Intel also claims a 1.4x performance advantage for the E7 compared to the Power8, but that’s based on the artificial SPECint_rate_base2006 metric, so it may have little bearing in the real world. Intel’s bolder claim of a 10x performance per dollar advantage when comparing list prices of eight-socket servers based on the two processors is more compelling, but doesn’t take into account actual pricing from IBM and its distributors, nor the fact that Power8 servers are now available from non-IBM manufacturers like Tyan, under the OpenPower effort.
Speaking of which, it’s worth noting that aforementioned Tyan currently only sells a single-socket server configuration in its Power8 portfolio. For multi-socket systems, the company uses the Intel Xeon E7. Tyan recently announced its quad-socket FT76-B7922 platform, an HPC server that pairs up to four of the new Broadwell Xeon E7 processors with up to four Xeon Phi or GPU accelerators. Each server system can be configured with as much as 6TB of RAM and is targeted, as one might suspect, for high performance in-memory computing.
Dell also recently announced a refresh of its quad-socket PowerEdge R930 server using the new Xeon E7 processors. In this case though, the company is aiming them strictly at enterprise work: OLTP, ERP, CRM, business intelligence, and the like. As with Tyan’s quad-socket gear, the R930 maxes out at 6TB per server.
True to form, SGI is taking the new E7 processors one step further, employing them in the company’s UV server line to build much larger symmetric multiprocessing (SMP) machines than is possible with the built-in four-socket and eight-socket support. For the UV 300, up to 64 E7 processors can be hooked together, and share up to 64TB of memory in NUMA fashion, courtesy of SGI’s custom-built NUMAlink controller.
The UV 300 is designed for the largest data analytics jobs, where extreme levels of data capacity or processor horsepower is needed in a shared memory setup. The server is also equipped with an MPI Offload Engine for HPC cluster duty, where a high-capacity “super node” is desired. For less demanding work, SGI offers the quad-socket UV 30EX, a 5U server that maxes out at 6TB of memory. It comes with the MPI Offload engine as well, and can be upgraded to a UV 300 if the need arises.
Hewlett-Packard Enterprise (HPE), Fujitsu, Cisco, Huawei, Lenovo also announced updated servers based on the new Xeon E7 products.

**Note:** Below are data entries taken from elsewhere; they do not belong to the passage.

(* ===== verification/Selector.v ===== *)
(** * Selector: compound selectors and the two query functions

    The selectors the script passes to the browser are compound selectors:
    an optional tag name, class names, and attribute tests with the
    operators = (the value is exactly the text) and *= (the value contains
    the text).  [querySelectorAll] answers the matching elements in document
    order; [querySelector] searches the tree and stops at the first match. *)

From S2P Require Import Prelude Text Dom.

Local Open Scope string_scope.
Local Open Scope list_scope.

(** ** Data *)

Inductive attr_op : Type :=
| AttrEquals      (* [name=value] *)
| AttrIncludes.   (* [name*=value] *)

Record attr_test : Type := AttrTest {
  at_name : string;
  at_op : attr_op;
  at_value : string
}.

Record selector : Type := Selector {
  sel_tag : option string;
  sel_classes : list string;
  sel_attrs : list attr_test
}.

#[export] Instance attr_op_eq_dec : EqDecision attr_op.
Proof. solve_decision. Defined.
#[export] Instance attr_test_eq_dec : EqDecision attr_test.
Proof. solve_decision. Defined.
#[export] Instance selector_eq_dec : EqDecision selector.
Proof. solve_decision. Defined.

Declare Scope sel_scope.
Delimit Scope sel_scope with sel.
Notation "name =' value" := (AttrTest name AttrEquals value)
  (at level 70, no associativity) : sel_scope.
Notation "name *=' value" := (AttrTest name AttrIncludes value)
  (at level 70, no associativity) : sel_scope.

(** ** Matching *)

(** An attribute test holds when the element has the attribute and its value
    passes the operator.  A substring test for the empty text holds of
    nothing, as the selectors standard has it. *)
Definition attr_holds (t : attr_test) (e : element) : Prop :=
  match getAttribute (at_name t) e with
  | Some v =>
      match at_op t with
      | AttrEquals => v = at_value t
      | AttrIncludes => at_value t ≠ "" ∧ substring_of (at_value t) v
      end
  | None => False
  end.

#[export] Instance attr_holds_dec t e : Decision (attr_holds t e).
Proof.
  unfold attr_holds. destruct (getAttribute _ _); [|apply _].
  destruct (at_op t); apply _.
Defined.

(** An element matches a compound selector when it passes every part. *)
Definition matches (s : selector) (e : element) : Prop :=
  from_option (λ t, localName e = t) True (sel_tag s) ∧
  Forall (λ c, c ∈ classList e) (sel_classes s) ∧
  Forall (λ t, attr_holds t e) (sel_attrs s).

#[export] Instance matches_dec s e : Decision (matches s e).
Proof. unfold matches. destruct (sel_tag s); cbn; apply _. Defined.

(** ** Queries *)

(** All matching elements of the document, in document order. *)
Definition querySelectorAll (s : selector) (doc : node) : list element :=
  filter (matches s) (elements_of doc).

(** The first matching element: the node itself if it matches, otherwise
    the first match of the first child that has one. *)
Fixpoint querySelector (s : selector) (n : node) : option element :=
  match n with
  | Elem e cs =>
      if decide (matches s e) then Some e
      else first_some (querySelector s <$> cs)
  | TextNode _ _ => None
  end.

(** ** Lemmas *)

Section queries.
Context (s : selector).
Implicit Types (doc n : node) (e : element).

(** A query answers exactly the elements of the document that match. *)
Lemma elem_of_querySelectorAll doc e :
  e ∈ querySelectorAll s doc ↔ matches s e ∧ e ∈ elements_of doc.
Proof. apply list_elem_of_filter. Qed.

(** The answer keeps the document order. *)
Lemma querySelectorAll_sublist doc :
  querySelectorAll s doc `sublist_of` elements_of doc.
Proof. apply sublist_filter. Qed.

Lemma querySelectorAll_Elem e cs :
  querySelectorAll s (Elem e cs) =
    (if decide (matches s e) then [e] else []) ++ (cs ≫= querySelectorAll s).
Proof.
  unfold querySelectorAll. cbn [elements_of]. rewrite filter_cons.
  assert (filter (matches s) (cs ≫= elements_of)
          = cs ≫= λ c, filter (matches s) (elements_of c)) as ->.
  { induction cs as [|c cs IH]; [done|]. cbn. by rewrite filter_app, IH. }
  by case_decide.
Qed.

(** The early-exit search finds the head of the full answer. *)
Lemma querySelector_head n :
  querySelector s n = head (querySelectorAll s n).
Proof.
  induction n as [e cs IH|i d] using node_forall_ind; [|done].
  rewrite querySelectorAll_Elem. cbn [querySelector]. case_decide; [done|].
  rewrite app_nil_l. induction IH as [|c cs Hc _ IHcs]; [done|].
  rewrite first_some_cons, Hc. cbn.
  by destruct (querySelectorAll s c).
Qed.

Lemma querySelector_Some n e :
  querySelector s n = Some e → matches s e ∧ e ∈ elements_of n.
Proof. rewrite querySelector_head. apply head_filter_holds. Qed.

(** The element found is the first match: every element before it in
    document order fails the selector. *)
Lemma querySelector_first n e :
  querySelector s n = Some e →
  ∃ before after, elements_of n = before ++ e :: after ∧
                  Forall (λ x, ¬ matches s x) before.
Proof. rewrite querySelector_head. apply head_filter_Some. Qed.

Lemma querySelector_None n :
  querySelector s n = None ↔ ∀ e, e ∈ elements_of n → ¬ matches s e.
Proof.
  rewrite querySelector_head. unfold querySelectorAll.
  by rewrite head_filter_None, Forall_forall.
Qed.

(** Conversely, a matching element with no match before it is the one the
    query finds. *)
Lemma querySelector_intro n before e after :
  elements_of n = before ++ e :: after →
  Forall (λ x, ¬ matches s x) before → matches s e →
  querySelector s n = Some e.
Proof.
  intros Hn Hbefore He. rewrite querySelector_head. unfold querySelectorAll.
  rewrite Hn, head_filter_app.
  apply (head_filter_None (matches s)) in Hbefore as ->.
  by rewrite head_filter_cons, decide_True.
Qed.

(** A query finds something exactly when the full answer is not empty. *)
Lemma querySelector_is_Some n :
  is_Some (querySelector s n) ↔ 0 < length (querySelectorAll s n).
Proof. rewrite querySelector_head. symmetry. apply filter_nonempty_length. Qed.

(** Index 0 of the full answer is what the single query finds. *)
Lemma querySelectorAll_lookup_0 n :
  querySelectorAll s n !! 0 = querySelector s n.
Proof. rewrite querySelector_head. by destruct (querySelectorAll s n). Qed.

(** In a well-formed document the handles of an answer are distinct. *)
Lemma querySelectorAll_NoDup doc :
  wf_node doc → NoDup (el_id <$> querySelectorAll s doc).
Proof.
  intros Hwf. eapply sublist_NoDup; [by apply wf_elements_NoDup|].
  apply fmap_sublist, querySelectorAll_sublist.
Qed.
End queries.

As it turns out, Broadwell could be the end of the line for the E7 series as a distinct product family. There’s been a good deal of informed speculation (not to mention some rather specific slides of Intel’s server roadmap) that suggests the next-generation Skylake Xeons, which are due to show up in the latter half of 2017, will merge the E5 and the E7 lines under the Purley platform. If that comes to pass, it will result in a single Xeon family that supports two-, four-, and eight-socket servers across what is likely to be a rather large SKU set. Reducing the Xeons down to a single platform should simplify things considerably for Intel and its OEM and ODM partners.
At least some of these Skylake Xeons look to integrate Omni-Path controllers, while others will be offered with FPGA integration. Oh, and these same chips are also in line to incorporate the 512-bit AVX vector instruction, which at this point is only available in the Knights Landing Xeon Phi processors. All of which should make for some rather exciting new silicon for the high performance computing crowd toward the end of next year.